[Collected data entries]
(** X7.  The fields of a decoded track are the bytes of the stream in
    their order: mode, cylinder, head, sector count, sector size, then
    the numbering map, then the cylinder map if bit 6 of the head byte is
    set, then the head map if bit 7 is set. *)
Theorem Decode_track_fields (hdr comment : list byte) (m c h n z : byte)
    (nm cm hm sectors : list byte) (t : Track)
    (Hshape : image_shape hdr comment h n nm cm hm)
    (Hsectors : sectors <> [])
    (Ht : t ∈ Tracks (Decode (image hdr comment m c h n z nm cm hm sectors)).1.1) :
  ModeValue t = m /\ Cylinder t = c /\ Head t = h
  /\ NumberOfSectors t = n /\ SectorSize t = z
  /\ SectorNumberingMap t = Some nm
  /\ SectorCylinderMap t = (if N.testbit (Byte.to_N h) 6 then Some cm else None)
  /\ SectorHeadMap t = (if N.testbit (Byte.to_N h) 7 then Some hm else None).
Proof.
  rewrite Decode_image in Ht by done.
  destruct (validateHeader _); [elem_of_one Ht|].
  destruct (sectorLoop _ _ _ _ _ _) as [[recs [e|]] r']; elem_of_one Ht.
  rewrite <- has_cylinder_map_bit6, <- has_head_map_bit7. by cbn.
Qed.

(** *** The sector records *)

(** X8.  In a track with sector size [z], a slot whose record is a
    discriminant 1, 3, 5 or 7 followed by [z] bytes decodes to a present
    buffer holding these bytes. *)
Theorem Decode_verbatim_sector (hdr comment : list byte) (m c h n z : byte)
    (nm cm hm secs payload post : list byte) (j : nat) (d : byte) (t : Track)
    (Hshape : image_shape hdr comment h n nm cm hm)
    (Hslot : slot_starts_at z n j secs (d :: payload ++ post))
    (Hd : is_verbatim d = true)
    (Hpayload : length payload = byte_len z)
    (Hmore : payload ++ post <> [])
    (Ht : t ∈ Tracks (Decode (image hdr comment m c h n z nm cm hm
                                (secs ++ d :: payload ++ post))).1.1) :
  SectorDataRecords t !! j = Some (Some payload).
Proof.
  rewrite Decode_image in Ht by (try done; solve_ne).
  destruct (validateHeader _); [elem_of_one Ht|].
  destruct (sectorLoop_slot _ _ _ _ _ Hslot) as (recs & k & Hn & Hlen & HR & HL).
  rewrite HL in Ht by done.
  rewrite sectorLoop_verbatim in Ht by done.
  rewrite Read_full in Ht by (by rewrite ?length_make).
  destruct (sectorLoop k _ _ _ _ _) as [[recs' [e|]] r'] eqn:E; elem_of_one Ht.
  cbn. apply sectorLoop_invariant in E as (_ & _ & E & _).
  rewrite E by lia. apply list_lookup_insert_eq. unfold slice in *. lia.
Qed.

(** X9.  A slot whose record is the discriminant 0 decodes to an absent
    payload, and its record is that one byte: the record of the next slot
    starts right after it. *)
Theorem Decode_unavailable_sector (hdr comment : list byte) (m c h n z : byte)
    (nm cm hm secs post : list byte) (j : nat)
    (Hshape : image_shape hdr comment h n nm cm hm)
    (Hslot : slot_starts_at z n j secs (x00 :: post)) :
  (forall t,
     t ∈ Tracks (Decode (image hdr comment m c h n z nm cm hm
                           (secs ++ x00 :: post))).1.1 ->
     SectorDataRecords t !! j = Some None)
  /\ ((S j < byte_len n)%nat -> post <> [] ->
      slot_starts_at z n (S j) (secs ++ [x00]) post).
Proof.
  destruct (sectorLoop_slot _ _ _ _ _ Hslot) as (recs & k & Hn & Hlen & HR & HL).
  split.
  - intros t Ht.
    rewrite Decode_image in Ht by (try done; solve_ne).
    destruct (validateHeader _); [elem_of_one Ht|].
    rewrite HL in Ht by done.
    rewrite sectorLoop_other in Ht by done.
    destruct (sectorLoop k _ _ _ _ _) as [[recs' [e|]] r'] eqn:E; elem_of_one Ht.
    cbn. apply sectorLoop_invariant in E as (_ & _ & E & _).
    rewrite E by lia.
    rewrite (sectorLoop_untouched _ _ _ _ _ _ _ _ _ HR) by lia.
    apply lookup_replicate_2. lia.
  - intros Hj Hpost. split; [done|]. split; [done|].
    exists recs. rewrite <- app_assoc. cbn [app].
    replace (S j) with (j + 1)%nat by lia.
    rewrite sectorLoop_add, HR. reflexivity.
Qed.

(** *** The end of the track and the end of the stream *)

(** X10.  [Decode] decodes the first track and stops: on an image with a
    header that [validateHeader] accepts and the complete records of one
    track, it returns the file with that track and no error, and leaves
    unread the bytes that follow the track, whatever they are, as long as
    there is one. *)
Theorem Decode_first_track (hdr comment : list byte) (m c h n z : byte)
    (nm cm hm secs rest rest' : list byte) (recs : list slice)
    (Hshape : image_shape hdr comment h n nm cm hm)
    (Hvalid : validateHeader (string_of_bytes hdr) = None)
    (Hrecs : records_end_at z n secs rest recs)
    (Hrest' : rest' <> []) :
  Decode (image hdr comment m c h n z nm cm hm (secs ++ rest'))
  = (mkFile (string_of_bytes hdr) (string_of_runes comment)
       [mkTrack m c h n z (Some nm)
          (if has_cylinder_map h then Some cm else None)
          (if has_head_map h then Some hm else None) recs],
     None, rest').
Proof.
  destruct Hrecs as [Hrest HL].
  rewrite Decode_image by (try done; solve_ne). rewrite Hvalid.
  by rewrite (sectorLoop_local _ _ _ _ _ _ _ _ HL Hrest rest' Hrest').
Qed.

Lemma app_ne_nil_len {A} (a b : list A) :
  (0 < length a)%nat \/ b <> [] -> a ++ b <> [].
Proof.
  intros [H|H] E; apply app_eq_nil in E as [E1 E2]; subst; [cbn in H; lia|done].
Qed.

(** [Decode_for_stream] for a track with sectors, whatever follows the
    maps. *)
Lemma Decode_for_stream_sectors turns file m c h n z nm cm hm rest :
  length nm = byte_len n ->
  length cm = (if has_cylinder_map h then byte_len n else 0)%nat ->
  length hm = (if has_head_map h then byte_len n else 0)%nat ->
  (0 < byte_len n)%nat ->
  Decode_for (S turns) file
    (m :: c :: h :: n :: z :: nm ++ cm ++ hm ++ rest) =
    let '(recs, err, r) :=
      sectorLoop (byte_len n) 0 z rest x00 (replicate (byte_len n) None) in
    match err with
    | Some err => (file, Some err, r)
    | None =>
        (mkFile (File_Header file) (Comment file)
           (Tracks file ++
              [mkTrack m c h n z (Some nm)
                 (if has_cylinder_map h then Some cm else None)
                 (if has_head_map h then Some hm else None) recs]),
         None, r)
    end.
Proof.
  intros Hnm Hcm Hhm Hpos. cbn [Decode_for]. unfold Decode_for_body.
  rewrite !readByte_cons.
  fold (has_cylinder_map h). fold (has_head_map h).
  rewrite Read_full;
    [|by rewrite length_make|apply app_ne_nil_len; left; lia].
  revert Hcm Hhm.
  destruct (has_cylinder_map h), (has_head_map h); intros Hcm Hhm.
  - rewrite Read_full;
      [|by rewrite length_make|apply app_ne_nil_len; left; lia].
    rewrite Read_full;
      [|by rewrite length_make|apply app_ne_nil_len; left; lia].
    by destruct (sectorLoop _ _ _ _ _ _) as [[? [?|]] ?].
  - apply nil_length_inv in Hhm as ->. cbn [app].
    rewrite Read_full;
      [|by rewrite length_make|apply app_ne_nil_len; left; lia].
    by destruct (sectorLoop _ _ _ _ _ _) as [[? [?|]] ?].
  - apply nil_length_inv in Hcm as ->. cbn [app].
    rewrite Read_full;
      [|by rewrite length_make|apply app_ne_nil_len; left; lia].
    by destruct (sectorLoop _ _ _ _ _ _) as [[? [?|]] ?].
  - apply nil_length_inv in Hcm as ->. apply nil_length_inv in Hhm as ->.
    by destruct (sectorLoop _ _ _ _ _ _) as [[? [?|]] ?].
Qed.

(** X11.  If the stream ends where the record of a sector slot would
    start, before all slots of the track are read, [Decode] returns
    [io.EOF] and the file without the track. *)
Theorem Decode_truncated_sectors (hdr comment : list byte) (m c h n z : byte)
    (nm cm hm secs : list byte) (j : nat) (recs : list slice)
    (Hshape : image_shape hdr comment h n nm cm hm)
    (Hvalid : validateHeader (string_of_bytes hdr) = None)
    (Hj : (j < byte_len n)%nat)
    (Hrecs : sectorLoop j 0 z secs x00 (replicate (byte_len n) None)
             = (recs, None, [])) :
  Decode (image hdr comment m c h n z nm cm hm secs)
  = (mkFile (string_of_bytes hdr) (string_of_runes comment) [],
     Some io_EOF, []).
Proof.
  destruct Hshape as (Hhdr & Hc & Hnm & Hcm & Hhm). unfold image.
  rewrite Decode_stream by done. rewrite Hvalid.
  rewrite Decode_for_stream_sectors by (try done; lia).
  replace (byte_len n) with (j + S (byte_len n - S j))%nat at 1 by lia.
  rewrite sectorLoop_add, Hrecs. reflexivity.
Qed.

(** X12.  If the stream ends after the mode byte of a track and before its
    fifth byte, [Decode] returns [io.EOF] and the file without tracks. *)
Theorem Decode_truncated_track_header (hdr comment pre : list byte)
    (Hhdr : length hdr = 29%nat)
    (Hvalid : validateHeader (string_of_bytes hdr) = None)
    (Hcomment : x1a ∉ comment)
    (Hpre : (1 <= length pre <= 4)%nat) :
  Decode (hdr ++ comment ++ x1a :: pre)
  = (mkFile (string_of_bytes hdr) (string_of_runes comment) [],
     Some io_EOF, []).
Proof.
  rewrite Decode_stream by done. rewrite Hvalid.
  destruct pre as [|a [|b [|c [|d [|e pre]]]]]; cbn in Hpre; try lia;
    reflexivity.
Qed.

(** A read of more than is left takes what is left and leaves the rest
    of the buffer as it was. *)
Lemma Read_short part p :
  part <> [] -> (length part <= length p)%nat ->
  Read part p = (part ++ drop (length part) p, length part, None, []).
Proof.
  intros Hne Hle. destruct part as [|b part]; [done|].
  unfold Read. cbn [length] in Hle |- *.
  rewrite Nat.min_r by lia.
  rewrite take_ge by (cbn [length]; lia).
  by rewrite (drop_ge (b :: part)) by (cbn [length]; lia).
Qed.

(** X13.  If the stream ends within the payload of a record of
    discriminant 1, 3, 5 or 7 in the last slot of the track, one byte of
    the payload at least being there, [Decode] returns no error: the
    payload of the slot is the bytes that are there followed by zero
    bytes up to the sector size. *)
Theorem Decode_partial_payload (hdr comment : list byte) (m c h n z : byte)
    (nm cm hm secs part : list byte) (j : nat) (d : byte)
    (Hshape : image_shape hdr comment h n nm cm hm)
    (Hvalid : validateHeader (string_of_bytes hdr) = None)
    (Hslot : slot_starts_at z n j secs (d :: part))
    (Hlast : byte_len n = S j)
    (Hd : is_verbatim d = true)
    (Hpart : part <> [])
    (Hshort : (length part < byte_len z)%nat) :
  exists t,
    Decode (image hdr comment m c h n z nm cm hm (secs ++ d :: part))
    = (mkFile (string_of_bytes hdr) (string_of_runes comment) [t], None, [])
    /\ SectorDataRecords t !! j
       = Some (Some (part ++ replicate (byte_len z - length part) x00)).
Proof.
  rewrite Decode_image by (try done; solve_ne). rewrite Hvalid.
  destruct (sectorLoop_slot _ _ _ _ _ Hslot) as (recs & k & Hn & Hlen & HR & HL).
  rewrite HL by done.
  assert (k = 0%nat) as -> by lia.
  rewrite sectorLoop_verbatim by done.
  rewrite Read_short by (rewrite ?length_make; first [done | lia]).
  cbn [sectorLoop]. eexists. split; [reflexivity|]. cbn.
  unfold make. rewrite drop_replicate.
  apply list_lookup_insert_eq. unfold slice in *. lia.
Qed.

**Try it**
Nothing beyond the lines from the start of the entries through the line with "hm else None)." should appear. Repeat those lines exactly, both ends included.

**Answer section**
(** X7.  The fields of a decoded track are the bytes of the stream in
    their order: mode, cylinder, head, sector count, sector size, then
    the numbering map, then the cylinder map if bit 6 of the head byte is
    set, then the head map if bit 7 is set. *)
Theorem Decode_track_fields (hdr comment : list byte) (m c h n z : byte)
    (nm cm hm sectors : list byte) (t : Track)
    (Hshape : image_shape hdr comment h n nm cm hm)
    (Hsectors : sectors <> [])
    (Ht : t ∈ Tracks (Decode (image hdr comment m c h n z nm cm hm sectors)).1.1) :
  ModeValue t = m /\ Cylinder t = c /\ Head t = h
  /\ NumberOfSectors t = n /\ SectorSize t = z
  /\ SectorNumberingMap t = Some nm
  /\ SectorCylinderMap t = (if N.testbit (Byte.to_N h) 6 then Some cm else None)
  /\ SectorHeadMap t = (if N.testbit (Byte.to_N h) 7 then Some hm else None).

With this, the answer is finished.